=== Task instructions ===
Reproduce the listing verbatim through the line with "must not send. *)".
- - - - - - -
(* ===== verification/FrameRoundtrip.v ===== *)
(** * Frames written and read back ([src/write.go] against [src/read.go])

    The two halves meet here.  For the frames of fixed layout the bytes written are
    [encode], whatever the sink below the writer, and the reader turns them back into the
    frame.  A DATA frame is cut into frames within the peer's frame size that carry the
    same data and padding, with END_STREAM on the last one only, and reading them gives
    the data back.  The last part gives the errors of [ReadFrame] on frames a peer
    must not send. *)

From S2P Require Import Prelude HeaderTable HpackEncode HpackDecode Types Settings HttpHeader.
From S2P Require Import StreamWrite FrameWriter FrameReader.

(** ** Specification *)

Definition encodeSetting (x : setting) : list byte := be16 (s_ID x) ++ be32 (s_Value x).

(** The layout of the frames that are neither DATA nor carry a header block. *)
Definition encode (f : Frame) : list byte :=
  match f with
  | PriorityFrame id prio => frameHeader 5 FramePriority 0 id ++ priorityBytes prio
  | RSTStreamFrame id c => frameHeader 4 FrameRSTStream 0 id ++ be32 c
  | SettingsFrame true _ => frameHeader 0 FrameSettings FlagAck 0
  | SettingsFrame false s =>
    frameHeader (settingLen * zlen s) FrameSettings 0 0 ++ (s ≫= encodeSetting)
  | PingFrame ack d => frameHeader (zlen d) FramePing (if ack then FlagAck else 0) 0 ++ d
  | GoAwayFrame l c d => frameHeader (8 + zlen d) FrameGoAway 0 0 ++ be32 l ++ be32 c ++ d
  | WindowUpdateFrame id n => frameHeader 4 FrameWindowUpdate 0 id ++ be32 n
  | _ => []
  end.

Definition prio_ok (p : Priority) : Prop := 0 < StreamDependency p < 2 ^ 31 /\ 0 <= Weight p < 256.

Definition setting_ok (x : setting) : Prop := 0 <= s_ID x < 2 ^ 16 /\ 0 <= s_Value x < 2 ^ 32.

(** Fields in range of their Go types, identifiers of 31 bits, valid and distinct settings. *)
Definition control_ok (f : Frame) : Prop :=
  match f with
  | PriorityFrame id prio => 0 < id < 2 ^ 31 /\ prio_ok prio
  | RSTStreamFrame id c => 0 < id < 2 ^ 31 /\ 0 <= c < 2 ^ 32
  | SettingsFrame true s => s = []
  | SettingsFrame false s => settings_wf s /\ Forall setting_ok s
  | PingFrame _ d => zlen d = 8
  | GoAwayFrame l c d => 0 <= l < 2 ^ 31 /\ 0 <= c < 2 ^ 32
  | WindowUpdateFrame id n => 0 <= id < 2 ^ 31 /\ 1 <= n <= maxInitialWindowSize
  | _ => False
  end.

(** The reader is between frames and the connection delivers [bytes], behind what the caller
    left unread of the last payload. *)
Definition ready (r : frameReader) (bytes : list byte) : Prop :=
  fr_pending r = None /\
  exists skip, fr_in r = skip ++ bytes /\
    match fr_lastPayload r with
    | None => skip = []
    | Some (n, p) => zlen skip = n + p
    end.

(** One DATA frame: its data, padding and END_STREAM flag. *)
Definition piece : Type := list byte * Z * bool.

Definition encodePiece (id : Z) (x : piece) : list byte :=
  let '(d, p, e) := x in
  let flags := if e : bool then FlagEndStream else 0 in
  if 0 <? p then
    frameHeader (zlen d + p + 1) FrameData (Z.lor flags FlagPadded) id ++ zb p :: d ++ replicate (Z.to_nat p) Byte.x00
  else frameHeader (zlen d) FrameData flags id ++ d.

(** The payload length of the frame. *)
Definition piece_len (x : piece) : Z := let '(d, p, _) := x in zlen d + (if 0 <? p then p + 1 else 0).
Lemma block_keys : keys_ok o.
Proof. apply Forall_forall. intros [k vv] Hin%order_in. destruct (proj1 Hm k vv Hin) as (? & ? & _). done. Qed.

Lemma block_regular : regularPart o <> [].
Proof.
  destruct Hm as [Hall (k & [vv Hk] & Hps)]. intros Hnil. destruct (Hall k vv Hk) as (_ & Hne & _).
  destruct vv as [|v vv]; [done|]. assert (Hin : (k, v, false) ∈ regularPart o); [|rewrite Hnil in Hin; by apply not_elem_of_nil in Hin].
  apply list_elem_of_bind. exists (k, v :: vv). split; [|by apply order_in]. cbn [fst snd]. rewrite bool_decide_false by done. by left.
Qed.
End Collect.

(** ** Writing a block *)

(** An empty header is one empty fragment; otherwise the fields are in some order. *)
Definition block_of (po : list gostring) (o : list (gostring * list gostring)) (h : Header) : list field :=
  match h with None => [] | Some m => blockFields po o m end.

Definition orders_ok (po : list gostring) (o : list (gostring * list gostring)) (h : Header) : Prop :=
  match h with
  | None => True
  | Some m => po ≡ₚ elements pseudoHeader /\ o ≡ₚ map_to_list m /\ header_ok m
  end.

Section Written.
Context {W : Type} `{Sink W}.
Implicit Types w : frameWriter W.

Lemma block_written u bp flags po o h w k blk enc' :
  orders_ok po o h -> 0 <= bp_nonFragmentLen bp < fw_maxFrameSize w -> fw_maxFrameSize w < 2 ^ 24 -> fw_err w = None ->
  table_wf (e_table (fw_enc w)) -> fields_ok (block_of po o h) ->
  EncodeFields (fw_enc w) [] (block_of po o h) = Some (k, blk, enc') ->
  k < 2 ^ 32 -> (fw_maxHeaderListSize w = 0 \/ k <= fw_maxHeaderListSize w) -> zlen blk < 2 ^ 32 ->
  match writeHeaderBlock u bp flags h po o w with
  | (Ok _, w') => exists frags, out w' = out w ++ blockBytes bp flags true frags /\ concat frags = blk /\
      fits bp (fw_maxFrameSize w) frags /\ frags <> [] /\ fw_enc w' = enc' /\
      fw_err w' = None /\ fw_maxFrameSize w' = fw_maxFrameSize w
  | (Err e, w') => fw_err w' = Some e
  | (Panic, _) => False
  end.
Proof.
  intros Hord Hn Hmax Herr Hwf Hok He Hk Hl Hblk. destruct h as [m|]; cbn [block_of orders_ok] in *.
  2: { cbn in He. injection He as <- <- <-. unfold writeHeaderBlock, return_err. cbn [Header_Len Z.eqb].
       set (w1 := fw_set_buf _ _). destruct (fw_err (fw_Write _ (flushBuf w1))) eqn:E; [done|].
       destruct (flush_write (take (Z.to_nat (bp_padLen bp)) zeroBuf) w1) as [(S1 & S2 & _) O1].
       assert (Hfit : fits bp (fw_maxFrameSize w) [[]]) by (split; [apply Forall_singleton|]; rewrite zlen_nil; lia).
       exists [[]]. rewrite O1 by done. split; [|by split_and!].
       unfold w1. cbn [blockBytes fw_buf fw_set_buf writeFrameHeader continuations app]. unfold firstFrameBytes.
       rewrite bool_decide_true, app_nil_r by done. cbn [andb app]. by rewrite zlen_nil, Z.add_0_l, <- !app_assoc. }
  destruct Hord as (Hpo & Ho & Hm). pose proof (block_regular o m Ho Hm) as Hreg.
  unfold writeHeaderBlock. rewrite (block_len po o m Hpo Ho Hm).
  assert (Hne : (zlen (blockFields po o m) =? 0) = false).
  { unfold blockFields. rewrite zlen_app. destruct (regularPart o) as [|f l]; [done|]. rewrite zlen_cons.
    pose proof (zlen_nonneg (pseudoPart po m)). pose proof (zlen_nonneg l). lia. }
  rewrite Hne. set (s := MkBS _ _ _ _ _).
  destruct (sync_block collect (fw_enc w) _ Hwf Hok) as (k0 & b0 & e0 & E0 & Hk0 & _). rewrite He in E0. injection E0 as <- <- <-.
  assert (Hs : sent bp flags (fw_maxFrameSize w) (out w) false [] s).
  { repeat split; try done. cbn. by rewrite app_nil_r. }
  assert (Hp : pending enc' k blk (pseudoPart po m ++ regularPart o) s).
  { unfold pending. cbn -[zlen table_wf]. split_and!; try done; unfold zlen in *; cbn [length]; lia. }
  assert (Hone : forall x vv, x ∈ po -> m !! x = Some vv -> length vv = 1%nat).
  { intros x vv Hx Hv. destruct (proj1 Hm x vv Hv) as (_ & _ & H1). apply H1. by rewrite Hpo, elem_of_elements in Hx. }
  destruct (encodePseudo_ok bp flags (fw_maxFrameSize w) (out w) enc' false [] po m _ k blk s Hone Hs Hp)
    as (s1 & k1 & b1 & E1 & Hs1 & Hp1 & Hc1).
  rewrite E1. pose proof (encodeFields_ok bp flags (fw_maxFrameSize w) (out w) ltac:(lia) ltac:(lia) u enc' o [] k1 b1 s1
    (block_keys o m Ho Hm) Hreg Hs1 Hp1) as Hw.
  destruct (encodeFields u bp o s1) as [[[]|e|] s2]; [|done|done]. destruct Hw as (more & Hs2 & Hcat & Henc & Hmore).
  exists more. destruct Hs2 as (He2 & Ho2 & _ & _ & Hf2 & Hm2). split; [done|]. by rewrite Hcat, Hc1.
Qed.
End Written.

(** ** Decoding in pieces *)

(** Successive calls of [Decode] that all succeed. *)
Fixpoint feed (limit : Z) (d : Decoder Header error) (cs : list (list byte)) : option (Decoder Header error) :=
  match cs with
  | [] => Some d
  | c :: cs => match Decode (Some Header_add) d c limit with (Ok _, d) => feed limit d cs | _ => None end
  end.

Lemma feed_app limit d a b : feed limit d (a ++ b) = (d' ← feed limit d a; feed limit d' b).
Proof.
  revert d. induction a as [|c a IH]; intros d; [done|]. cbn [app feed].
  destruct (Decode _ d c limit) as [[[]|e|] d1]; cbn; [apply IH|done|done].
Qed.

(** What a single call decodes, calls on the pieces decode. *)
Lemma feed_chunks limit d cs d1 :
  d_err d = None -> Decode (Some Header_add) d (concat cs) limit = (Ok tt, d1) ->
  exists d2, feed limit d cs = Some d2 /\ observe d2 = observe d1.
Proof.
  revert d d1. induction cs as [|c cs IH]; intros d d1 He Hd; cbn [concat] in Hd.
  { rewrite Decode_nil in Hd by done. injection Hd as <-. by exists d. }
  destruct (Decode_split (Some Header_add) d c (concat cs) limit) as [H1 H2].
  destruct (Decode_split (Some Header_add) d c [] limit) as [H3 _]. rewrite app_nil_r in H3. rewrite Hd in H1, H2.
  unfold Decode2 in *. cbn [feed]. destruct (Decode (Some Header_add) d c limit) as [[[]|e|] d'] eqn:E; [| |done].
  - assert (He' : d_err d' = None).
    { destruct (d_err d') as [e|] eqn:Hx; [|done]. by rewrite (Decode_err _ _ _ _ e Hx) in H3. }
    destruct (Decode (Some Header_add) d' (concat cs) limit) as [r d3] eqn:E3. cbn in H1, H2. subst r.
    destruct (IH d' d3 He' E3) as (d2 & Hf & Ho). exists d2. split; [done|congruence].
  - assert (He' : exists e', d_err d' = Some e').
    { destruct (d_err d') as [e'|] eqn:Hx; [by eexists|]. by rewrite Decode_nil in H3. }
    destruct He' as [e' He']. by rewrite (Decode_err _ _ _ _ e' He') in H1.
Qed.

(** A reset does not look at the slice that was decoded. *)
Lemma Reset_observe (d1 d2 d1' : Decoder Header error) :
  observe d2 = observe d1 -> Reset d1 = (None, d1') -> exists d2', Reset d2 = (None, d2') /\ observe d2' = observe d1'.
Proof.
  destruct d1, d2. unfold observe, Reset. cbn. intros [= -> -> -> -> -> -> -> -> ->]. case_decide; [|done].
  intros [= <-]. by eexists.
Qed.

(** A fragment is decoded in chunks of the buffer's size. *)
Lemma readFragment_chunks bufSize n frag :
  0 < bufSize -> (length frag <= n)%nat ->
  exists cs, concat cs = frag /\ forall fuel r rest d',
    (length frag < fuel)%nat -> fr_bufSize r = bufSize -> fr_in r = frag ++ rest ->
    feed (fr_maxHeaderListSize r) (fr_dec r) cs = Some d' ->
    readFragment fuel (zlen frag) r = (Ok tt, fr_set_in rest (fr_set_dec d' r)).
Proof.
  intros Hb. revert frag. induction n as [|n IH]; intros frag Hn.
  { destruct frag; [|cbn in Hn; lia]. exists []. split; [done|]. intros [|fuel] r rest d' _ _ Hin [= <-]; destruct r; cbn in *; by subst. }
  set (k := Z.min bufSize (zlen frag)). pose proof (zlen_nonneg frag).
  destruct frag as [|b0 frag0].
  { exists []. split; [done|]. intros [|fuel] r rest d' _ _ Hin [= <-]; destruct r; cbn in *; by subst. }
  set (frag := b0 :: frag0) in *. assert (Hpos : 0 < zlen frag) by (unfold frag; rewrite zlen_cons; pose proof (zlen_nonneg frag0); lia).
  set (c := take (Z.to_nat k) frag). set (frag' := drop (Z.to_nat k) frag).
  assert (Hc : c ++ frag' = frag) by apply take_drop.
  assert (Hl : zlen frag' = zlen frag - k) by (unfold frag', zlen in *; rewrite length_drop; lia).
  assert (Hlc : length c = Z.to_nat k) by (unfold c, zlen in *; rewrite length_take; lia).
  destruct (IH frag') as (cs & Hcat & Hread); [unfold zlen in *; lia|].
  exists (c :: cs). split; [cbn; by rewrite Hcat|].
  intros [|fuel] r rest d' Hf Hbs Hin Hfeed; [lia|]. cbn [feed] in Hfeed. cbn [readFragment].
  assert (H0 : (0 <? zlen frag) = true) by lia. rewrite H0. unfold rbind, rget. rewrite Hbs.
  assert (Hk : (if bufSize <? zlen frag then bufSize else zlen frag) = k) by (zcases; lia). rewrite Hk.
  assert (Hin' : fr_in r = c ++ frag' ++ rest) by (by rewrite Hin, <- Hc at 1; rewrite <- app_assoc).
  unfold peek. rewrite Hin'.
  assert (Hlt : (zlen (c ++ frag' ++ rest) <? k) = false) by (apply Z.ltb_ge; unfold zlen; rewrite length_app, Hlc; lia). rewrite Hlt.
  rewrite <- Hlc, take_app_length. unfold decodeChunk.
  destruct (Decode (Some Header_add) (fr_dec r) c (fr_maxHeaderListSize r)) as [[[]|e|] d1]; [|done|done].
  unfold discard, rmodify. cbn [fr_in fr_set_dec]. rewrite Hin', <- Hlc, drop_app_length.
  rewrite <- Hl. rewrite (Hread fuel _ rest d'); [by destruct r|unfold zlen in *; lia|done|done|done].
Qed.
- - - - - - -
=== Your solution ===
(* ===== verification/FrameRoundtrip.v ===== *)
(** * Frames written and read back ([src/write.go] against [src/read.go])

    The two halves meet here.  For the frames of fixed layout the bytes written are
    [encode], whatever the sink below the writer, and the reader turns them back into the
    frame.  A DATA frame is cut into frames within the peer's frame size that carry the
    same data and padding, with END_STREAM on the last one only, and reading them gives
    the data back.  The last part gives the errors of [ReadFrame] on frames a peer
    must not send. *)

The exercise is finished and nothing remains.